Activity:
Only lines containing the string "simpl" belong in the answer; copy all of them from the entries.
^^^^^^^^
Lemma tcp_handleLine_runs {M : Type} `{C : !Tunnels.Controller M} {A : Type}
    (ρ : env M) (s : TCPServer.TCPServer A) line st :
  executes (log (TCPServer.handleLine ρ s line st).2)
  = executes (log st)
    ++ plan (TCPServer.registry s)
         (Validator.Validate (validation ρ (tick st)) (TCPServer.validator s) line) line.
Proof.
  unfold TCPServer.handleLine, mbind at 1, io_bind at 1, validate.
  set (r := Validator.Validate _ _ _). set (st1 := mkState _ _ _ _ _).
  replace (executes (log st)) with (executes (log st1))
    by (cbn [st1 log]; rewrite executes_app; apply app_nil_r).
  generalize st1. unfold plan. destruct r as [err|].
  { apply runs_bind_nil; [apply runs_metrics|]. intros ?.
    apply runs_bind_nil; [apply runs_write|]. intros ?. apply runs_ret. }
  change splitCommand with Conn.splitCommand. change isQuit with Conn.isQuit.
  destruct (Conn.splitCommand line) as [name args]. case_if.
  { apply runs_bind_nil; [apply runs_write|]. intros ?. apply runs_ret. }
  destruct (Commands.Find _ name) as [cmd|].
  - apply runs_bind_nil; [apply runs_modify|]. intros ?.
    apply runs_bind_nil; [apply runs_getSession|]. intros ?.
    apply runs_bind_end; [apply runs_execute|]. intros [output|e].
    + apply runs_bind_nil; [apply runs_metrics|]. intros ?. case_if; [apply runs_ret|].
      apply runs_bind_nil; [apply runs_write|]. intros ?. apply runs_ret.
    + apply runs_bind_nil; [apply runs_metrics|]. intros ?.
      apply runs_bind_nil; [apply runs_write|]. intros ?. apply runs_ret.
  - apply runs_bind_nil; [apply runs_metrics|]. intros ?.
    apply runs_bind_nil; [apply runs_write|]. intros ?. apply runs_ret.
Qed.

Lemma ssh_executeInput_runs `{MR : MapRange} {A : Type} (ρ : env Tunnels.t) (s : Server A)
    line st :
  executes (log (executeInput ρ s line st).2)
  = executes (log st)
    ++ plan (registry s)
         (Validator.Validate (validation ρ (tick st)) (validator s) line) line.
Proof.
  unfold executeInput, mbind at 1, io_bind at 1, validate.
  set (r := Validator.Validate _ _ _). set (st1 := mkState _ _ _ _ _).
  replace (executes (log st)) with (executes (log st1))
    by (cbn [st1 log]; rewrite executes_app; apply app_nil_r).
  generalize st1. unfold plan. destruct r as [err|].
  { apply runs_bind_nil; [apply runs_metrics|]. intros ?. apply runs_ret. }
  destruct (splitCommand line) as [name args]. case_if; [apply runs_ret|].
  destruct (Commands.Find _ name) as [cmd|].
  - apply runs_bind_nil; [apply runs_modify|]. intros ?.
    apply runs_bind_nil; [apply runs_getSession|]. intros ?.
    apply runs_bind_end; [apply runs_execute|]. intros [output|e];
      (apply runs_bind_nil; [apply runs_metrics|]; intros ?; apply runs_ret).
  - apply runs_bind_nil; [apply runs_metrics|]. intros ?. apply runs_ret.
Qed.

(** C21: the two transports agree.  Given the same validator, the same registry and the
    same answers of the validator, a line received over TCP and the same line received
    over SSH execute the same command with the same arguments, or both none; and the
    one executed is the command registered under the first word of a line that was
    accepted and does not end the session. *)
Theorem transports_agree `{MR : MapRange} {A B : Type} (ρ : env Tunnels.t)
    (st : state Tunnels.t) (tcp : TCPServer.TCPServer A) (ssh : Server B) (line : string) :
  TCPServer.validator tcp = validator ssh → TCPServer.registry tcp = registry ssh →
  let done := plan (registry ssh)
                (Validator.Validate (validation ρ (tick st)) (validator ssh) line) line in
  executes (log (TCPServer.handleLine ρ tcp line st).2) = executes (log st) ++ done
  ∧ executes (log (executeInput ρ ssh line st).2) = executes (log st) ++ done.
Proof.
  intros Hv Hr done. split; [|apply ssh_executeInput_runs].
  rewrite tcp_handleLine_runs. by rewrite Hv, Hr.
Qed.

Definition demo_ssh : Server {s | Auth.default_users_wf s} :=
  mkServer (Config.defaults "x") Validator.NewDefaultValidator TCPServer.demo_authenticator
    Commands.commandRegistry (Some (AuthorizedKeys.NewStore "/srv/keys"))
    (Some (ForwardPolicy.NewPolicy true "127.0.0.1:9000" "student" true "127.0.0.1:0" "teacher"))
    true.
Definition demo_state (user role : string) : state Tunnels.t :=
  mkState TCPServer.demo_shared 0 [] (Commands.demo_session user role) [].

Lemma ssh_identity_earned_witness :
  let '(opened, st) :=
    openSession TCPServer.demo_env demo_ssh (λ _, AuthorizedKeys.NotExist) (λ _, Err "x")
      "10.0.0.9:4000"
      (in_order [TryPassword "student" "wrong"; TryPassword "student" "secreto"])
      (demo_state "" "") in
  opened = true ∧ Session.Role (sess st) = "student"
  ∧ ∃ user p, earned demo_ssh (λ _, AuthorizedKeys.NotExist) (λ _, Err "x") "10.0.0.9:4000"
                (log st) user p.
Proof.
  pose proof (ssh_identity_earned TCPServer.demo_env demo_ssh (λ _, AuthorizedKeys.NotExist)
    (λ _, Err "x") "10.0.0.9:4000"
    (in_order [TryPassword "student" "wrong"; TryPassword "student" "secreto"])
    TCPServer.demo_shared [] (Commands.demo_session "" "") (in_order_documented _)) as H.
  unfold demo_state. destruct (openSession _ _ _ _ _ _ _) as [opened st] eqn:E.
  assert (Ho : opened = true) by (apply (f_equal fst) in E; by vm_compute in E).
  rewrite Ho in H. destruct H as (user & p & He & _). split; [exact Ho|]. split; [|by exists user, p].
  apply (f_equal (λ x, Session.Role (sess x.2))) in E. by vm_compute in E.
Defined.

Lemma transports_agree_witness :
  executes (log (TCPServer.handleLine TCPServer.demo_env TCPServer.demo_server "Tunnels all"
                   (demo_state "student" "student")).2)
    = [(Commands.TunnelsCommand, ["all"])]
  ∧ executes (log (executeInput TCPServer.demo_env demo_ssh "Tunnels all"
                     (demo_state "student" "student")).2)
    = [(Commands.TunnelsCommand, ["all"])].
Proof.
  destruct (transports_agree TCPServer.demo_env (demo_state "student" "student")
    TCPServer.demo_server demo_ssh "Tunnels all" eq_refl eq_refl) as [H1 H2].
  split; [rewrite H1|rewrite H2]; by vm_compute.
Defined.

(** ** Forwarding is what the policy allows *)

Section Forwarding.
Context `{MR : MapRange} {A : Type}.
Context (ρ : env Tunnels.t) (s : Server A).

(** The events an action appends to the log. *)
Definition appends {B} (m : io Tunnels.t B) (Q : B → list event → Prop) : Prop :=
  ∀ st, ∃ es, log (m st).2 = log st ++ es ∧ sess (m st).2 = sess st ∧ Q (m st).1 es.

Lemma appends_bind {B D} (m : io Tunnels.t B) (k : B → io Tunnels.t D) Q R :
  appends m Q → (∀ b es, Q b es → appends (k b) (λ d es', R d (es ++ es'))) →
  appends (m ≫= k) R.
Proof using Type.
  intros Hm Hk st. unfold mbind, io_bind. destruct (Hm st) as (es & H1 & H2 & H3).
  destruct (m st) as [b st']. simpl in *. destruct (Hk b es H3 st') as (es' & H4 & H5 & H6).
  exists (es ++ es'). rewrite H4, H1, app_assoc. by rewrite H5.
Qed.

Lemma appends_ret {B} (b : B) (Q : B → list event → Prop) : Q b [] → appends (mret b) Q.
Proof using Type. intros H st. exists []. by rewrite app_nil_r. Qed.
Lemma appends_emit e (Q : () → list event → Prop) : Q () [e] → appends (emit e) Q.
Proof using Type. intros H st. by exists [e]. Qed.
Lemma appends_emits l (Q : () → list event → Prop) : Q () l → appends (emits l) Q.
Proof using Type. intros H st. by exists l. Qed.
Lemma appends_metrics ops (Q : () → list event → Prop) :
  Q () (EvMetric <$> ops) → appends (metrics ops) Q.
Proof using Type. apply appends_emits. Qed.
Lemma appends_now (Q : Time → list event → Prop) : (∀ t, Q t []) → appends (now ρ) Q.
Proof using Type. intros H st. exists []. by rewrite app_nil_r. Qed.

(** A call of the manager appends effects only. *)
Lemma appends_withManager {B} (f : Tunnels.t → B * Tunnels.t * list Tunnels.effect)
    (P : B → Prop) :
  (∀ m, P (f m).1.1) →
  appends (withManager ρ f) (λ o es, (∃ eff, es = EvTunnel <$> eff)
                                    ∧ match o with Some b => P b | None => es = [] end).
Proof using Type.
  intros Hf st. unfold withManager, mbind, io_bind, access.
  destruct (Commands.Forwarding _) as [m|]; simpl.
  - specialize (Hf m). destruct (f m) as [[b m'] eff]. simpl. exists (EvTunnel <$> eff).
    split_and!; try done. by eexists.
  - exists []. rewrite app_nil_r. split_and!; try done. by exists [].
Qed.

(** The events of a tunnel from its opening to its end; while a copy goes on it is open
    and nothing else happens. *)
Definition tunnel_run (resource : nat) (good : Tunnels.Tunnel → Prop) (copiesEnd : bool)
    (es : list event) : Prop :=
  if copiesEnd then
    es = [EvStop resource]
    ∨ ∃ tun eff1 eff2, good tun
        ∧ es = (EvTunnel <$> eff1) ++ [EvOpenTunnel tun; EvStop resource]
               ++ (EvTunnel <$> eff2) ++ [EvCloseTunnel (Tunnels.ID tun)]
  else
    es = [] ∨ ∃ tun eff1, good tun ∧ es = (EvTunnel <$> eff1) ++ [EvOpenTunnel tun].

(** What the opening leaves in the log. *)
Definition tunnel_opened (good : Tunnels.Tunnel → Prop) (o : option Tunnels.Tunnel)
    (es : list event) : Prop :=
  match o with
  | Some tun => good tun ∧ ∃ eff, es = (EvTunnel <$> eff) ++ [EvOpenTunnel tun]
  | None => es = []
  end.

Lemma appends_openTunnel good
    (open : Tunnels.t → Time → Tunnels.Tunnel * Tunnels.t * list Tunnels.effect) :
  (∀ m t, good (open m t).1.1) →
  appends (tun ← openTunnel ρ open; mret (Some tun))
    (λ o es, ∃ tun, o = Some tun ∧ tunnel_opened good tun es).
Proof using Type.
  intros Hopen. unfold openTunnel.
  eapply (appends_bind _ _ (tunnel_opened good)).
  2: { intros tun es Ht. apply appends_ret. exists tun. by rewrite app_nil_r. }
  eapply appends_bind; [by apply (appends_now (λ _ es, es = []))|].
  intros t ? ->. eapply appends_bind; [by apply (appends_withManager _ good)|].
  intros o es [[eff ->] Hg]. destruct o as [tun|].
  - eapply appends_bind; [by apply (appends_emit _ (λ _ es, es = [EvOpenTunnel tun]))|].
    intros [] ? ->. apply appends_ret. split; [done|]. exists eff. by rewrite app_nil_r.
  - eapply appends_bind; [by apply (appends_ret _ (λ _ es, es = []))|].
    intros [] ? ->. apply appends_ret. by rewrite Hg.
Qed.

Lemma appends_endTunnel resource o :
  appends (endTunnel ρ resource o) (λ _ es,
    match o with
    | Some tun => ∃ eff, es = EvStop resource :: (EvTunnel <$> eff) ++ [EvCloseTunnel (Tunnels.ID tun)]
    | None => es = [EvStop resource]
    end).
Proof using Type.
  unfold endTunnel. eapply appends_bind; [by apply (appends_emit _ (λ _ es, es = [EvStop resource]))|].
  intros [] ? ->. destruct o as [tun|]; [|by apply appends_ret].
  eapply appends_bind; [by apply (appends_withManager _ (λ _, True))|].
  intros b es [[eff ->] _]. apply appends_emit. by exists eff.
Qed.

Lemma appends_waitTunnel resource good copiesEnd tun es :
  tunnel_opened good tun es →
  appends (waitTunnel ρ resource copiesEnd (Some tun))
    (λ _ es', tunnel_run resource good copiesEnd (es ++ es')).
Proof using Type.
  intros Ho. cbn [waitTunnel]. unfold tunnel_run. destruct copiesEnd.
  - intros st. destruct (appends_endTunnel resource tun st) as (es' & H1 & H2 & H3). exists es'.
    split; [done|]. split; [done|]. destruct tun as [tun|].
    + destruct Ho as [Hg [eff1 ->]], H3 as [eff2 ->]. right. exists tun, eff1, eff2.
      split; [done|]. by rewrite <-app_assoc.
    + left. by rewrite Ho, H3.
  - apply appends_ret. rewrite app_nil_r. destruct tun as [tun|]; [right|by left].
    destruct Ho as [Hg [eff ->]]. by exists tun, eff.
Qed.

Lemma appends_weaken {B} (m : io Tunnels.t B) (Q R : B → list event → Prop) :
  appends m Q → (∀ b es, Q b es → R b es) → appends m R.
Proof using Type.
  intros Hm H st. destruct (Hm st) as (es & H1 & H2 & H3). exists es. auto.
Qed.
^^^^^^^^
Exercise answer:
  destruct (m st) as [b st']. simpl in *. destruct (Hk b es H3 st') as (es' & H4 & H5 & H6).
  destruct (Commands.Forwarding _) as [m|]; simpl.
  - specialize (Hf m). destruct (f m) as [[b m'] eff]. simpl. exists (EvTunnel <$> eff).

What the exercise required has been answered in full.